En entendant cela, Jin Xuan tourna la tête vers Ao Jun et lui demanda : « Le stratège est-il en deuil pour ses frères d'armes tombés au combat aujourd'hui ? »
Ao Jun ne répondit pas directement, mais soupira doucement : « La guerre est vraiment cruelle. Qu'il s'agisse des soldats de Longxuan ou de ceux de Cangliao, tous ont des familles qui les attendent. Mais à partir d'aujourd'hui, ils ne pourront jamais rentrer. Heh... «
Malheureux sont les dix mille kilomètres de cols montagneux, année après année, les ossements des guerriers gisent enfouis dans l'herbe d'automne
!
»
« La route à travers les montagnes et les cols est longue et ardue, et d'innombrables soldats y perdent la vie, leurs ossements jonchant les herbes d'automne année après année… Depuis la nuit des temps, la guerre a toujours fait rage là où vivent des nations
; elle est inévitable. Le stratège n'a pas à être si triste », la consola Jinxuan, ne voulant pas la voir si affligée.
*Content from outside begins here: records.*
(* ===== verification/Loader.v ===== *)
(** The second stage of Linux injection (src/src/linux/helpers/loader.c): the
    worker thread that receives the agent over a control socket, loads and runs
    it, and reports to the injector.

    The environment is the target's kernel, its dynamic linker and the agent:
    [LoaderEnv] gives their functions.  Besides their state the model keeps the
    trace of what the loader did. *)
From S2P Require Import Prelude Posix ElfParser Bootstrap.

(** *** inject-context.h: messages *)
Definition FRIDA_MESSAGE_HELLO : Z := 0.
Definition FRIDA_MESSAGE_READY : Z := 1.
Definition FRIDA_MESSAGE_ACK : Z := 2.
Definition FRIDA_MESSAGE_BYE : Z := 3.
Definition FRIDA_MESSAGE_ERROR_DLOPEN : Z := 4.
Definition FRIDA_MESSAGE_ERROR_DLSYM : Z := 5.

Inductive FridaUnloadPolicy :=
| FRIDA_UNLOAD_POLICY_IMMEDIATE
| FRIDA_UNLOAD_POLICY_RESIDENT
| FRIDA_UNLOAD_POLICY_DEFERRED.
#[export] Instance policy_eq_dec : EqDecision FridaUnloadPolicy.
Proof. solve_decision. Defined.
Definition policy_value (p : FridaUnloadPolicy) : Z :=
  match p with
  | FRIDA_UNLOAD_POLICY_IMMEDIATE => 0
  | FRIDA_UNLOAD_POLICY_RESIDENT => 1
  | FRIDA_UNLOAD_POLICY_DEFERRED => 2
  end.

Record FridaLoaderContext := mk_loader_ctx {
  lc_ctrlfds : Z * Z;
  lc_agent_entrypoint : list Z;
  lc_agent_data : list Z;
  lc_fallback_address : list Z;
  lc_libc : FridaLibcApi;
  lc_agent_handle : Z;
  lc_agent_entrypoint_impl : Z
}.

(** What the loader does that others can see. *)
Inductive event :=
| Sent (fd : Z) (bs : list Z)
| Received (fd : Z) (bs : list Z)
| ReceivedFd (sockfd fd : Z)
| Connected (fd : Z)
| Closed (fd : Z)
| Dlclosed (handle : Z)
| Detached
| Entered (entrypoint : Z) (ctrlfd agent_ctrlfd : Z)
| Returned (unload_policy : FridaUnloadPolicy) (ctrlfd agent_ctrlfd : Z).

Class LoaderEnv (K : Type) := {
  e_send : Z → list Z → K → sysret Z * K;
  e_recvmsg : Z → Z → bool → K → sysret (list Z * option Z) * K;
  e_close : Z → K → K;
  e_socket : K → sysret Z * K;
  e_connect : Z → list Z → K → sysret unit * K;
  e_fcntl : Z → Z → Z → K → Z * K;
  e_dlopen : list Z → Z → K → Z * K;
  e_dlsym : Z → list Z → K → Z * K;
  e_dlclose : Z → K → K;
  e_dlerror : K → list Z * K;
  e_detach : K → K;
  (** The agent runs: it sets the unload policy and the two descriptors. *)
  e_agent : Z → list Z → Z → Z → K → (FridaUnloadPolicy * Z * Z) * K
}.

Record loader (K : Type) := mk_loader { lw_k : K; lw_trace : list event }.
Arguments mk_loader {K} _ _.
Arguments lw_k {K} _.
Arguments lw_trace {K} _.

Definition F_GETFD : Z := 1.
Definition F_SETFD : Z := 2.
Definition FD_CLOEXEC : Z := 1.

(** [sprintf] of a non-negative [int]. *)
Fixpoint decimal (fuel : nat) (n : Z) : list Z :=
  match fuel with
  | O => []
  | S f => (if n <? 10 then [] else decimal f (n / 10)) ++ [48 + n mod 10]
  end.
Definition INT_DIGITS : nat := 10.
Definition agent_path (fd : Z) : list Z := bytes_of "/proc/self/fd/" ++ decimal INT_DIGITS fd.

(** [sizeof (addr.sun_path)]. *)
Definition SUN_PATH_SIZE : Z := 108.

Section loader.
Context {K : Type} `{LoaderEnv K}.
Context (libc : FridaLibcApi).

(** Call one of the resolved functions; a null pointer is fatal. *)
Definition call {A} (f : api_fn) (m : K → A * K) : M (loader K) A := λ s,
  if api libc f =? 0 then Crash
  else let '(a, k) := m (lw_k s) in Ret (a, mk_loader k (lw_trace s)).
Definition emit (e : event) : M (loader K) unit :=
  modify (λ s, mk_loader (lw_k s) (lw_trace s ++ [e])).
Definition libc_close (fd : Z) : M (loader K) unit :=
  do! call Fclose (λ k, (tt, e_close fd k)) in emit (Closed fd).

Definition frida_send_chunk (fuel : nat) (sockfd : Z) (buffer : list Z) : M (loader K) bool :=
  loop fuel (λ cursor,
    if cursor =? zlen buffer then ret (inr true)
    else
      let rest := zdrop cursor buffer in
      let! n := call Fsend (e_send sockfd rest) in
      match n with
      | SysErr _ => ret (inr false)
      | SysOk n => do! emit (Sent sockfd (ztake n rest)) in ret (inl (cursor + n))
      end) 0.

Definition frida_receive_chunk (fuel : nat) (sockfd length : Z) : M (loader K) (option (list Z)) :=
  loop fuel (λ buffer,
    if zlen buffer =? length then ret (inr (Some buffer))
    else
      let! r := call Frecvmsg (e_recvmsg sockfd (length - zlen buffer) false) in
      match r with
      | SysErr _ | SysOk ([], _) => ret (inr None)
      | SysOk (bs, _) => do! emit (Received sockfd bs) in ret (inl (buffer ++ bs))
      end) [].

Definition frida_receive_fd (sockfd : Z) : M (loader K) Z :=
  let! r := call Frecvmsg (e_recvmsg sockfd 1 true) in
  match r with
  | SysErr _ | SysOk ([], _) | SysOk (_, None) => ret (-1)
  | SysOk (_, Some fd) => do! emit (ReceivedFd sockfd fd) in ret fd
  end.

Definition frida_enable_close_on_exec (fd : Z) : M (loader K) unit :=
  let! flags := call Ffcntl (e_fcntl fd F_GETFD 0) in
  do! call Ffcntl (e_fcntl fd F_SETFD (Z.lor flags FD_CLOEXEC)) in ret tt.

Definition frida_send_hello (fuel : nat) (sockfd thread_id : Z) : M (loader K) bool :=
  let! ok := frida_send_chunk fuel sockfd [FRIDA_MESSAGE_HELLO] in
  if negb ok then ret false else frida_send_chunk fuel sockfd (le_bytes 4 thread_id).
Definition frida_send_ready (fuel : nat) (sockfd : Z) : M (loader K) bool :=
  frida_send_chunk fuel sockfd [FRIDA_MESSAGE_READY].
Definition frida_receive_ack (fuel : nat) (sockfd : Z) : M (loader K) bool :=
  let! r := frida_receive_chunk fuel sockfd 1 in
  ret (match r with Some [type] => type =? FRIDA_MESSAGE_ACK | _ => false end).
Definition frida_send_bye (fuel : nat) (sockfd : Z) (unload_policy : FridaUnloadPolicy)
    : M (loader K) bool :=
  let! ok := frida_send_chunk fuel sockfd [FRIDA_MESSAGE_BYE] in
  if negb ok then ret false
  else frida_send_chunk fuel sockfd (le_bytes 4 (policy_value unload_policy)).
Definition frida_send_error (fuel : nat) (sockfd type : Z) (message : list Z)
    : M (loader K) bool :=
  let length := u16 (zlen message) in
  let! ok := frida_send_chunk fuel sockfd [type] in
  if negb ok then ret false
  else
    let! ok := frida_send_chunk fuel sockfd (le_bytes 2 length) in
    if negb ok then ret false
    else
      let! ok := frida_send_chunk fuel sockfd (ztake length message) in
      if negb ok then ret false else ret true.

(** An address that does not fit [sun_path] is written past its end. *)
Definition frida_connect (address : list Z) : M (loader K) Z :=
  let! r := call Fsocket e_socket in
  match r with
  | SysErr _ => ret (-1)
  | SysOk sockfd =>
      do! emit (Connected sockfd) in
      if SUN_PATH_SIZE <? 1 + zlen address then crash
      else
        let! r := call Fconnect (e_connect sockfd (0 :: address)) in
        match r with
        | SysErr _ => do! libc_close sockfd in ret (-1)
        | SysOk _ => ret sockfd
        end
  end.

Definition dlerror_or (fallback : list Z) : M (loader K) (list Z) :=
  if negb (api libc Fdlerror =? 0) then call Fdlerror e_dlerror else ret fallback.

(** The label [beach]. *)
Definition beach (fuel : nat) (unload_policy : FridaUnloadPolicy)
    (agent_handle agent_ctrlfd agent_codefd ctrlfd : Z) : M (loader K) unit :=
  do! (if andb (bool_decide (unload_policy = FRIDA_UNLOAD_POLICY_IMMEDIATE))
            (negb (agent_handle =? 0))
       then do! call Fdlclose (λ k, (tt, e_dlclose agent_handle k)) in
            emit (Dlclosed agent_handle)
       else ret tt) in
  do! (if bool_decide (unload_policy ≠ FRIDA_UNLOAD_POLICY_DEFERRED)
       then do! call Fpthread_detach (λ k, (tt, e_detach k)) in emit Detached
       else ret tt) in
  do! (if negb (agent_ctrlfd =? -1) then libc_close agent_ctrlfd else ret tt) in
  do! (if negb (agent_codefd =? -1) then libc_close agent_codefd else ret tt) in
  if negb (ctrlfd =? -1) then
    do! frida_send_bye fuel ctrlfd unload_policy in
    libc_close ctrlfd
  else ret tt.

(** Everything before the labels: a connected control descriptor that said
    hello; -1 and [false] when there is none to go on with. *)
Definition establish (fuel : nat) (ctx : FridaLoaderContext) (thread_id : Z)
    : M (loader K) (Z * bool) :=
  let '(ctrlfd_for_peer, ctrlfd) := lc_ctrlfds ctx in
  do! (if negb (ctrlfd_for_peer =? -1) then libc_close ctrlfd_for_peer else ret tt) in
  let! ctrlfd :=
    (if negb (ctrlfd =? -1) then
       let! ok := frida_send_hello fuel ctrlfd thread_id in
       if negb ok then do! libc_close ctrlfd in ret (-1) else ret ctrlfd
     else ret (-1)) in
  if ctrlfd =? -1 then
    let! ctrlfd := frida_connect (lc_fallback_address ctx) in
    if ctrlfd =? -1 then ret (-1, false)
    else
      let! ok := frida_send_hello fuel ctrlfd thread_id in
      ret (ctrlfd, ok)
  else ret (ctrlfd, true).

(** Receiving the agent's code and loading it: the handle and entrypoint, or
    the descriptor still to be closed and the handle of a failed attempt. *)
Definition load_agent (fuel : nat) (ctx : FridaLoaderContext) (ctrlfd : Z)
    : M (loader K) (Z * Z + Z * Z) :=
  if negb (lc_agent_handle ctx =? 0)
  then ret (inl (lc_agent_handle ctx, lc_agent_entrypoint_impl ctx))
  else
    let! agent_codefd := frida_receive_fd ctrlfd in
    if agent_codefd =? -1 then ret (inr (-1, 0))
    else
      let! handle := call Fdlopen (e_dlopen (agent_path agent_codefd) (dlopen_flags libc)) in
      if handle =? 0 then
        let! message := dlerror_or (bytes_of "Unable to load library") in
        do! frida_send_error fuel ctrlfd FRIDA_MESSAGE_ERROR_DLOPEN message in
        ret (inr (agent_codefd, 0))
      else
        do! libc_close agent_codefd in
        let! impl := call Fdlsym (e_dlsym handle (lc_agent_entrypoint ctx)) in
        if impl =? 0 then
          let! message := dlerror_or (bytes_of "Unable to find entrypoint") in
          do! frida_send_error fuel ctrlfd FRIDA_MESSAGE_ERROR_DLSYM message in
          ret (inr (-1, handle))
        else ret (inl (handle, impl)).

(** From the loaded agent to the end: the handshake and the agent's run. *)
Definition serve_agent (fuel : nat) (ctx : FridaLoaderContext) (handle impl ctrlfd : Z)
    : M (loader K) unit :=
  let immediate := FRIDA_UNLOAD_POLICY_IMMEDIATE in
  let! agent_ctrlfd := frida_receive_fd ctrlfd in
  do! (if negb (agent_ctrlfd =? -1) then frida_enable_close_on_exec agent_ctrlfd
       else ret tt) in
  let! ready := frida_send_ready fuel ctrlfd in
  if negb ready then beach fuel immediate handle agent_ctrlfd (-1) ctrlfd
  else
    let! acked := frida_receive_ack fuel ctrlfd in
    if negb acked then beach fuel immediate handle agent_ctrlfd (-1) ctrlfd
    else
      do! emit (Entered impl ctrlfd agent_ctrlfd) in
      let! r := (λ s,
        if impl =? 0 then Crash
        else let '(r, k) := e_agent impl (lc_agent_data ctx) ctrlfd agent_ctrlfd (lw_k s) in
             Ret (r, mk_loader k (lw_trace s))) in
      let '(unload_policy, ctrlfd, agent_ctrlfd) := r in
      do! emit (Returned unload_policy ctrlfd agent_ctrlfd) in
      beach fuel unload_policy handle agent_ctrlfd (-1) ctrlfd.

Definition frida_main (fuel : nat) (ctx : FridaLoaderContext) (thread_id : Z)
    : M (loader K) unit :=
  let immediate := FRIDA_UNLOAD_POLICY_IMMEDIATE in
  let! r := establish fuel ctx thread_id in
  let '(ctrlfd, ok) := r in
  if negb ok then beach fuel immediate (lc_agent_handle ctx) (-1) (-1) ctrlfd
  else
    let! r := load_agent fuel ctx ctrlfd in
    match r with
    | inr (agent_codefd, handle) => beach fuel immediate handle (-1) agent_codefd ctrlfd
    | inl (handle, impl) => serve_agent fuel ctx handle impl ctrlfd
    end.
End loader.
Lui aussi détestait la guerre, mais il n'avait pas le choix. Il n'attaquait pas, et pourtant ils l'attaquèrent. Pour le bien de la dynastie Longxuan, il dut revêtir son armure et combattre, afin de protéger davantage d'innocents. Il ne s'attendait pas à ce qu'elle, d'apparence si froide et impitoyable, soit si bienveillante et compatissante. Il avait déjà été témoin de son exceptionnelle stratégie militaire, mais décrire avec autant de clarté la cruauté de la guerre dans un si court poème… Son talent était indéniable, à la hauteur de celui du plus grand érudit de la dynastie. Il ignorait l'étendue de son talent, et les surprises qu'elle lui réservait encore !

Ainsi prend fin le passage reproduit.